Ce qui m'impressionne particulièrement chez Sol LeWitt, c'est l'obstination avec laquelle il s'est tenu, à travers les années, à des principes clairs et précis tout en parvenant à produire beaucoup. Cette conviction intérieure est moralement exemplaire - la conviction que l'art n'est ni un divertimento, ni un frivole voyage d'agrément à travers des milliers de possibilités. Pour l'artiste véritable il n'existe qu'une seule possibilité, dont il a eu la vision et qu'il doit défendre comme une révélation personnelle. Dans l'art moderne, une conviction et une obstination inlassables sont absolument essentielles - que les artistes développent à travers une stratégie adaptée à leurs idées.

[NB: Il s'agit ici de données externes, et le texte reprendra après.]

Lemma fd_insert_set s fd : fd_set s → wf_fd fd → fd_set (fd_insert s fd).
Proof.
  intros [Hw Hs] Hfd. unfold fd_insert. destruct (fd_contains s fd) eqn:Hc; [done|].
  rewrite Forall_forall in Hw.
  assert (∀ x, x ∈ s → FunctionalDependency_eqb fd x = false) as Hnew.
  { intros x Hx. apply not_true_iff_false. intros Heq. apply not_true_iff_false in Hc. apply Hc, existsb_exists.
    exists x. by rewrite <- list_elem_of_In. }
  split.
  - apply Forall_app_2; [by apply Forall_forall|by constructor].
  - intros x y [Hx| ->%list_elem_of_singleton]%elem_of_app [Hy| ->%list_elem_of_singleton]%elem_of_app.
    + by apply Hs.
    + apply not_true_iff_false. intros Heq%FunctionalDependency_eqb_sym; [|by apply Hw|done]. by rewrite Hnew in Heq.
    + by apply Hnew.
    + by apply FunctionalDependency_eqb_irreflexive.
Qed.

Lemma singleton_wf fd e : wf_fd fd → e ∈ dependent_expressions fd → wf_fd (mkFunctionalDependency (determinant_expressions fd) [e]).
Proof.
  intros [Hd [_ Hn] _] He. rewrite Forall_forall in Hn. split; cbn; [done| |done].
  split; [apply NoDup_singleton|by constructor; [apply Hn|]].
Qed.

Lemma foldl_set {B} (f : list FunctionalDependency → B → list FunctionalDependency) (l : list B) s :
  fd_set s → (∀ s x, fd_set s → x ∈ l → fd_set (f s x)) → fd_set (foldl f s l).
Proof.
  revert s. induction l as [|x l IH]; intros s Hs Hf; [done|]. cbn. apply IH; [apply Hf; [done|by left]|].
  intros t y Ht Hy. apply Hf; [done|by right].
Qed.

Lemma Inflate_set fds : Forall wf_fd fds → fd_set (InflateFunctionalDependencies fds).
Proof.
  intros Hw. rewrite Forall_forall in Hw. apply foldl_set; [split; [done|]; by intros x y Hx%elem_of_nil|].
  intros s fd Hs Hfd. destruct (_ =? 1)%nat; [by apply fd_insert_set; [|apply Hw]|].
  apply foldl_set; [done|]. intros t e Ht He. by apply fd_insert_set; [|apply singleton_wf; [apply Hw|]].
Qed.

Lemma Inflate_singleton D e es :
  wf_fd (mkFunctionalDependency D (e :: es)) →
  InflateFunctionalDependencies [mkFunctionalDependency D (e :: es)] = [mkFunctionalDependency D [e]].
Proof.
  intros Hw. unfold InflateFunctionalDependencies. cbn [foldl dependent_expressions determinant_expressions].
  destruct (length (e :: es) =? 1)%nat eqn:Hl; [apply Nat.eqb_eq in Hl; destruct es; [done|]; cbn in Hl; lia|].
  cbn [foldl]. change (fd_insert [] (mkFunctionalDependency D [e])) with [mkFunctionalDependency D [e]].
  assert (wf_fd (mkFunctionalDependency D [e])) as He by (apply (singleton_wf _ e Hw); by left).
  clear Hl. assert (∀ x, x ∈ es → FunctionalDependency_eqb (mkFunctionalDependency D [x]) (mkFunctionalDependency D [e]) = true) as Hes.
  { intros x Hx. assert (wf_fd (mkFunctionalDependency D [x])) as Hwx by (apply (singleton_wf _ x Hw); by right).
    apply FunctionalDependency_eqb_spec; [done|done|]. do 2 (split; [done|]). intros k ->%list_elem_of_singleton Hk.
    apply list_elem_of_singleton in Hk. destruct Hw as [_ [Hu _] _]. apply NoDup_cons in Hu as [Hu _]. apply Hu.
    cbn in Hk. rewrite Hk. apply list_elem_of_fmap. by exists x. }
  induction es as [|x es IH]; [done|]. cbn [foldl]. unfold fd_insert at 2. unfold fd_contains. cbn [existsb].
  rewrite (Hes x) by (by left). cbn [orb]. apply IH; [|intros y Hy; apply Hes; by right].
  destruct Hw as [HD [Hu Hn] _]. split; [done| |done]. split; cbn in *.
  - apply NoDup_cons in Hu as [Hu Hu']. apply NoDup_cons in Hu' as [_ Hu']. apply NoDup_cons. split; [|done].
    intros H. apply Hu. by right.
  - inversion_clear Hn as [|? ? H1 H2]. inversion_clear H2. by constructor.
Qed.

LeWitt adhère à son programme avec le simple et noble dévouement d'un fermier qui travaille ardemment sa terre, année après année. Cela donne à son art une fondation solide ; et la solidité de la fondation s'accroît de par la force de l'obstination. Tout comme le fermier ne compte pas sur un miracle mais place sa confiance dans une perspicacité formée par l'expérience, LeWitt ne se fie ni à l'inspiration ni aux hasards de l'impulsion. Dans le vaste corps de son œuvre, les formes et les constructions nouvelles ne résultent donc pas de la circonstance, ni même de l'expérimentation. Son œuvre (les dessins le montrent de manière particulièrement significative) repose sur la force d'une expérience et d'un savoir énormes, qui continuent de croître. Comme si formes et constructions faisaient toutes, de longtemps, partie d'un plan personnel et qu'elles attendaient simplement les conditions qui les amènent à la réalité.

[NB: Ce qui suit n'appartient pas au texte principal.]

(** (byte_buffer.cpp) Resizing a byte buffer never reads out of bounds, keeps the data in
    the wrapped memory exactly as long as it fits, gives the buffer the requested size and
    keeps the bytes up to the smaller of the two sizes; wrapped memory that data returns to
    after having outgrown it gets the current bytes. *)
Theorem Resize_spec b n :
  wf_buffer b →
  ∃ b', Resize b n = Ok b' ∧ wf_buffer b' ∧ Size b' = n ∧ length (Data b') = n ∧
    take (Size b) (Data b') = take n (Data b).
Proof.
  intros Hw. enough (∃ b', Resize b n = Ok b' ∧ wf_buffer b' ∧ Size b' = n ∧ take (Size b) (Data b') = take n (Data b))
    as (b' & H & Hw' & Hs & Hd) by (exists b'; rewrite <- (wf_Size b' Hw'); auto).
  destruct b as [[m|] es [d|]]; unfold wf_buffer, Resize, UseExternalDataAgain in *;
    cbn [internal_data_ external_data_ external_data_size_ external_data_capacity_ from_option Size] in *.
  - specialize (Hw m eq_refl). destruct (Nat.leb_spec n (length m)) as [Hn|Hn].
    + replace (n <=? length d)%nat with true by (symmetry; apply Nat.leb_le; lia). eexists. split; [done|].
      assert (length (take n d) = n) as Hl by (rewrite length_take; lia). unfold Data, external_data_capacity_. cbn.
      rewrite length_splice by lia. split; [split; [by eexists|lia]|]. split; [done|].
      pose proof (splice_prefix (take n d) m) as Hp. rewrite Hl in Hp. rewrite Hp by lia. rewrite take_take. f_equal. lia.
    + eexists. split; [done|]. unfold Data. cbn. rewrite length_resized. split; [intros ? [= <-]; lia|]. split; [done|].
      apply take_resize.
  - destruct Hw as [_ Hw]. unfold external_data_capacity_, Data in *. cbn [external_data_ from_option internal_data_ external_data_size_ id] in *.
    destruct (Nat.ltb_spec (length m) n) as [Hn|Hn]; (eexists; split; [done|]); cbn.
    + assert (length (take es m) = es) as Hl by (rewrite length_take; lia).
      rewrite length_splice, length_replicate by (rewrite length_replicate; lia). split; [intros ? [= <-]; lia|]. split; [done|].
      pose proof (splice_prefix (take es m) (replicate n zero_byte)) as Hp. rewrite Hl, length_replicate in Hp. rewrite Hp by lia.
      rewrite take_take. f_equal. lia.
    + split; [split; [by eexists|lia]|]. split; [done|]. rewrite !take_take. f_equal. lia.
  - eexists. split; [done|]. unfold Data. cbn. rewrite length_resized. split; [by intros ? [=]|]. split; [done|]. apply take_resize.
  - by destruct Hw as [[? [=]] _].
Qed.

Lemma Resize_spec_witness :
  ∃ b b', Resize (ByteBuffer_wrap ["a"; "b"]%char) 3 = Ok b ∧ Resize b 1 = Ok b' ∧ wf_buffer b' ∧
    external_data_ b' = Some ["a"; "b"]%char ∧ take 1 (Data b') = ["a"%char].
Proof.
  destruct (Resize_spec (ByteBuffer_wrap ["a"; "b"]%char) 3 (ByteBuffer_wrap_wf _)) as (b & H & Hw & _).
  destruct (Resize_spec b 1 Hw) as (b' & H' & Hw' & _). exists b, b'. split; [exact H|]. split; [exact H'|]. split; [exact Hw'|].
  vm_compute in H. injection H as <-. vm_compute in H'. injection H' as <-. by split.
Defined.

(** ** Object buffers *)
Abbreviation Range := (nat * nat)%type.

(** [std::map<Range, ...>]: in ascending order of the ranges. *)
Abbreviation RequestBuffer := (list (Range * bytes)).

Definition range_lt (a b : Range) : bool := (a.1 <? b.1)%nat || ((a.1 =? b.1)%nat && (a.2 <? b.2)%nat).

(** [emplace]: a range that exists already keeps its buffer. *)
Fixpoint AddBuffer (buffer : Range * bytes) (request_buffer_ : RequestBuffer) : RequestBuffer :=
  match request_buffer_ with
  | [] => [buffer]
  | b :: bs => if range_lt buffer.1 b.1 then buffer :: b :: bs
               else if range_lt b.1 buffer.1 then b :: AddBuffer buffer bs else b :: bs
  end.

Fixpoint merge_loop (offset capacity end_offset : nat) (buffers : RequestBuffer) (result_buffer : bytes) : result bytes :=
  match buffers with
  | [] => Ok result_buffer
  | ((first, second), buffer) :: buffers =>
      _ ← assert_ (length buffer =? second - first)%nat AssertionFailed;
      _ ← assert_ (second <=? end_offset)%nat AssertionFailed;
      let start_offset := if (first <? offset)%nat then (offset - first)%nat else 0%nat in
      _ ← assert_ (start_offset <? length buffer)%nat AssertionFailed;
      let write_position := if (first <? offset)%nat then 0%nat else (first - offset)%nat in
      let bytes_to_write := Nat.min (length buffer - start_offset) (capacity - write_position) in
      _ ← assert_ (write_position + bytes_to_write <=? capacity)%nat AssertionFailed;
      _ ← assert_ (start_offset + bytes_to_write <=? length buffer)%nat AssertionFailed;
      merge_loop offset capacity end_offset buffers
        (splice write_position (take bytes_to_write (drop start_offset buffer)) result_buffer)
  end.

Definition MergeBuffers (buffers_to_merge : RequestBuffer) (offset n_bytes : nat) : result bytes :=
  match buffers_to_merge with
  | [] => Ok []
  | b :: _ =>
      _ ← assert_ (b.1.1 <=? offset)%nat AssertionFailed;
      let end_offset := foldr (λ b, Nat.max b.1.2) 0%nat buffers_to_merge in
      _ ← assert_ (offset <=? end_offset)%nat AssertionFailed;
      let capacity := Nat.min n_bytes (end_offset - offset) in
      merge_loop offset capacity end_offset buffers_to_merge (replicate capacity zero_byte)
  end.

(** The loop of [Read]; a request within one buffer is served by a view of it. *)
Fixpoint read_loop (offset n_bytes : nat) (request_buffer_ merge_buffers : RequestBuffer) : result bytes :=
  match request_buffer_ with
  | [] => MergeBuffers merge_buffers offset n_bytes
  | ((first, second), buffer) :: rest =>
      if (first <=? offset)%nat then
        if (offset + n_bytes <=? second)%nat then
          _ ← assert_ (offset + n_bytes - first <=? length buffer)%nat UndefinedBehaviour;
          Ok (take n_bytes (drop (offset - first) buffer))
        else if (offset <? second)%nat
        then read_loop offset n_bytes rest (merge_buffers ++ [((first, second), buffer)])
        else read_loop offset n_bytes rest merge_buffers
      else if negb (bool_decide (merge_buffers = [])) && negb (offset + n_bytes <=? first)%nat
      then read_loop offset n_bytes rest (merge_buffers ++ [((first, second), buffer)])
      else read_loop offset n_bytes rest merge_buffers
  end.

Definition Read (request_buffer_ : RequestBuffer) (offset n_bytes : nat) : result bytes :=
  read_loop offset n_bytes request_buffer_ [].

(** ** The buffers of an object *)
Section Object.
Variable object : bytes.

(** Disjoint parts of the object in ascending order, from [a] on. *)
Inductive parts : nat → RequestBuffer → Prop :=
  | parts_nil a : parts a []
  | parts_cons a first second bs :
      (a <= first)%nat → (first < second)%nat → (second <= length object)%nat → parts second bs →
      parts a (((first, second), slice object first second) :: bs).

(** Parts without a gap from [a] to [e]. *)
Inductive contiguous : nat → RequestBuffer → nat → Prop :=
  | contiguous_nil a : contiguous a [] a
  | contiguous_cons a b e bs :
      (a < b)%nat → (b <= length object)%nat → contiguous b bs e →
      contiguous a (((a, b), slice object a b) :: bs) e.

Definition covers (b : Range * bytes) (i : nat) : Prop := (b.1.1 <= i < b.1.2)%nat.
#[export] Instance covers_dec b i : Decision (covers b i).
Proof. unfold covers. apply _. Defined.

(** What a merged buffer holds at position [i] of the object. *)
Definition byte_at (bs : RequestBuffer) (i : nat) : option ascii :=
  if decide (Exists (λ b, covers b i) bs) then object !! i else Some zero_byte.

Definition end_of (bs : RequestBuffer) : nat := foldr (λ b, Nat.max b.1.2) 0%nat bs.

Lemma parts_weaken a b bs : (b <= a)%nat → parts a bs → parts b bs.
Proof. intros Hab H. destruct H; constructor; try done; lia. Qed.

Lemma merge_loop_spec offset capacity end_offset bs done_ res :
  parts offset bs ∨ (∃ first second bs', bs = ((first, second), slice object first second) :: bs' ∧ (first <= offset < second)%nat ∧
     (second <= length object)%nat ∧ parts second bs') →
  (∀ b, b ∈ bs → (b.1.1 <= offset + capacity)%nat ∧ (b.1.2 <= end_offset)%nat) →
  length res = capacity → (∀ i, (i < capacity)%nat → res !! i = byte_at done_ (offset + i)) →
  ∃ r, merge_loop offset capacity end_offset bs res = Ok r ∧ length r = capacity ∧
    ∀ i, (i < capacity)%nat → r !! i = byte_at (done_ ++ bs) (offset + i).
Proof.
  revert done_ res. induction bs as [|[[first second] buffer] bs IH]; intros done_ res Hp Hin Hl Hres.
  - exists res. cbn. by rewrite app_nil_r.
  - assert (parts offset bs ∧ buffer = slice object first second ∧ (first < second)%nat ∧ (offset < second)%nat ∧
      (second <= length object)%nat) as (Hbs & -> & Hfs & Hos & Hso).
    { destruct Hp as [Hp|(f & s & bs' & [= <- <- -> <-] & ? & ? & Hbs')].
      - inversion Hp; subst. split; [eapply parts_weaken; [|done]; lia|]. repeat split; try done; lia.
      - split; [eapply parts_weaken; [|done]; lia|]. repeat split; try done; lia. }
    destruct (Hin _ (list_elem_of_here _ _)) as [Hf He]. cbn in Hf, He. cbn [merge_loop]. rewrite length_slice by done.
    rewrite Nat.eqb_refl. rewrite (proj2 (Nat.leb_le second end_offset) He). cbn [assert_ rbind].
    set (start := if (first <? offset)%nat then _ else _). set (pos := if (first <? offset)%nat then _ else _).
    assert (first + start = offset + pos ∧ start < second - first ∧ pos <= capacity ∧ (start = 0 ∨ pos = 0))%nat as (Hsp & Hstart & Hpos & Hz)
      by (subst start pos; destruct (Nat.ltb_spec first offset); lia).
    rewrite (proj2 (Nat.ltb_lt _ _) Hstart). set (n := Nat.min _ _).
    assert (pos + n <= capacity ∧ start + n <= second - first ∧ (n = second - first - start ∨ n = capacity - pos))%nat as (H1 & H2 & H3)
      by (subst n; lia).
    clearbody n start pos. rewrite (proj2 (Nat.leb_le _ _) H1), (proj2 (Nat.leb_le _ _) H2). cbn [assert_ rbind].
    assert (length (take n (drop start (slice object first second))) = n) as Hlen
      by (rewrite length_take, length_drop, length_slice by done; lia).
    destruct (IH (done_ ++ [((first, second), slice object first second)])
      (splice pos (take n (drop start (slice object first second))) res)) as (r & -> & Hr & Hb).
    + by left.
    + intros b Hb. apply Hin. by right.
    + rewrite length_splice; lia.
    + intros i Hi. rewrite lookup_splice by lia. rewrite Hlen. unfold byte_at.
      case_decide as Hr.
      * rewrite lookup_take_lt, lookup_drop, lookup_slice by (done || lia).
        rewrite decide_True by (apply Exists_app; right; left; unfold covers; cbn; lia). f_equal. lia.
      * rewrite Hres by done. unfold byte_at. f_equal. apply decide_ext. rewrite Exists_app, Exists_cons, Exists_nil. unfold covers at 3. cbn.
        intuition lia.
    + exists r. split; [done|]. split; [done|]. intros i Hi. rewrite Hb by done. by rewrite <- app_assoc.
Qed.

Lemma parts_in a bs b :
  parts a bs → b ∈ bs → (a <= b.1.1 < b.1.2)%nat ∧ (b.1.2 <= length object)%nat ∧ b.2 = slice object b.1.1 b.1.2.
Proof.
  induction 1 as [|a first second bs ? ? ? ? IH]; intros Hb; [by apply elem_of_nil in Hb|].
  apply elem_of_cons in Hb as [->|Hb]; [done|]. destruct (IH Hb) as (? & ? & ?). repeat split; try done; lia.
Qed.

Lemma end_of_cons b bs : end_of (b :: bs) = Nat.max b.1.2 (end_of bs).
Proof. reflexivity. Qed.

Lemma end_of_in bs b : b ∈ bs → (b.1.2 <= end_of bs)%nat.
Proof. induction bs as [|c bs IH]; [by intros Hb%elem_of_nil|]. rewrite end_of_cons. intros [->|Hb]%elem_of_cons; [lia|]. specialize (IH Hb). lia. Qed.

Definition starts_before (position : nat) (b : Range * bytes) : Prop := (b.1.1 < position)%nat.
#[export] Instance starts_before_dec position b : Decision (starts_before position b).
Proof. unfold starts_before. apply _. Defined.

Lemma read_loop_merge offset n a bs acc :
  (offset < a)%nat → parts a bs → acc ≠ [] →
  read_loop offset n bs acc = MergeBuffers (acc ++ filter (starts_before (offset + n)) bs) offset n.
Proof.
  intros Ha Hp. revert acc. induction Hp as [|a first second bs ? ? ? _ IH]; intros acc Hacc; cbn [read_loop].
  - by rewrite filter_nil, app_nil_r.
  - rewrite (proj2 (Nat.leb_gt first offset)) by lia. rewrite bool_decide_false by done. cbn [negb andb].
    rewrite filter_cons. destruct (Nat.leb_spec (offset + n) first); cbn [negb].
    + rewrite decide_False by (unfold starts_before; cbn; lia). apply IH; [lia|done].
    + rewrite decide_True by (unfold starts_before; cbn; lia). rewrite IH; [|lia|by destruct acc]. by rewrite <- app_assoc.
Qed.

(** A request that no single part serves. *)
Lemma merge_from offset n first second bs :
  (first <= offset < second)%nat → (second <= length object)%nat → parts second bs →
  let part := ((first, second), slice object first second) in
  let merged := part :: filter (starts_before (offset + n)) bs in
  ∃ r, MergeBuffers merged offset n = Ok r ∧ length r = Nat.min n (end_of merged - offset) ∧
    ∀ i, (i < length r)%nat → r !! i = byte_at (part :: bs) (offset + i).
Proof.
  intros Hf Hs Hp part merged. unfold MergeBuffers. subst merged. cbn [part fst snd].
  rewrite (proj2 (Nat.leb_le first offset)) by lia. cbn [assert_ rbind].
  set (merged := part :: filter _ bs). fold (end_of merged).
  assert (second <= end_of merged)%nat as He by (apply (end_of_in merged part); by left).
  rewrite (proj2 (Nat.leb_le offset (end_of merged))) by lia. cbn [assert_ rbind].
  set (capacity := Nat.min n (end_of merged - offset)).
  assert (∀ b, b ∈ filter (starts_before (offset + n)) bs → b ∈ bs ∧ (b.1.1 < offset + n)%nat) as Hfilter.
  { intros b [Hb Hin]%list_elem_of_filter. done. }
  assert (parts second (filter (starts_before (offset + n)) bs)) as Hpf.
  { clear -Hp. induction Hp as [|a f s bs H1 H2 H3 Hp IH]; [constructor|]. rewrite filter_cons. case_decide; [by constructor|].
    eapply parts_weaken; [|exact IH]. lia. }
  destruct (merge_loop_spec offset capacity (end_of merged) merged [] (replicate capacity zero_byte)) as (r & Hm & Hl & Hr).
  - right. by exists first, second, (filter (starts_before (offset + n)) bs).
  - intros b [-> |Hb]%elem_of_cons.
    + cbn. lia.
    + destruct (Hfilter b Hb) as [Hin Hlt]. destruct (parts_in second bs b Hp Hin) as (? & ? & _).
      assert (b.1.2 <= end_of merged)%nat by (apply end_of_in; by right). split; [|done]. subst capacity. lia.
  - apply length_replicate.
  - intros i Hi. rewrite lookup_replicate_2 by done. unfold byte_at. rewrite decide_False; [done|]. by intros Hn%Exists_nil.
  - exists r. split; [exact Hm|]. split; [done|]. intros i Hi. rewrite Hl in Hi. rewrite Hr by done. cbn [app]. unfold byte_at.
    f_equal. apply decide_ext. subst merged. rewrite !Exists_cons, !Exists_exists. split.
    + intros [H|(b & [Hb _]%Hfilter & H)]; [by left|right; by exists b].
    + intros [H|(b & Hb & H)]; [by left|]. right. exists b. split; [|done]. apply list_elem_of_filter. split; [|done].
      unfold starts_before. unfold covers in H. lia.
Qed.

Sans doute peut-on aussi comparer la façon de travailler de LeWitt à celle d'un architecte, qui formule d'abord un bâtiment comme une vaste idée, dont il précise ensuite les détails. Il connaît alors la place et la taille de ces éléments ; exactement de la même façon, les œuvres de LeWitt donnent l'impression d'avoir surgi d'une tranquille aptitude à la précision et jamais d'une découverte de hasard. Elles viennent au monde non comme de brillantes variations, mais comme les résultats achevés d'une ferme vision intérieure. En même temps, il est important de comprendre que LeWitt n'est pas un artiste systématique. Ce qu'il crée n'est pas basé sur des calculs systématiques ; nous n'avons pas affaire à une succession de variations thématiques. Son œuvre est d'une étonnante diversité, même alors qu'elle relève visiblement d'une attitude de principe. Ce principe fermement professé, cependant, ne ressemble jamais à une orthodoxie. C'est vraiment un principe philosophique (dans la mesure où il s'y forme une théorie sur ce que devrait être la fabrication de l'art), mais, plus encore, un modèle pratique. C’est une façon de faire et une méthode d'approche sans réelle prémisse esthétique ; le principe est de ce fait (à la différence de l'Op Art ou d'autres formes orthodoxes) à l'abri de la compulsion, sous quelque aspect que ce soit. Dans chaque œuvre, le principe est le point d'origine et une indication de direction - ou un processus de formulation susceptible, dans la perspective philosophique de LeWitt, d'évoluer librement, sans manipulation esthétique, jusqu'au résultat final. En cours d'achèvement, ce résultat devient concret et étonnamment indépendant ; achevé, il apparaît comme une œuvre d'art autonome, rayonnant de son mystère propre - et pas du tout, je continue de le remarquer, comme la ramification programmée d'un complexe systématique. Cela est comparable à Piero della Francesca, qui trouva dans la claire rigueur de la perspective une façon de travailler précise et maîtrisable, un centre contemplatif et silencieux ; et cependant chaque peinture était dotée d'une inaltérable personnalité propre, dans laquelle se dissolvait complètement la rigueur perspective.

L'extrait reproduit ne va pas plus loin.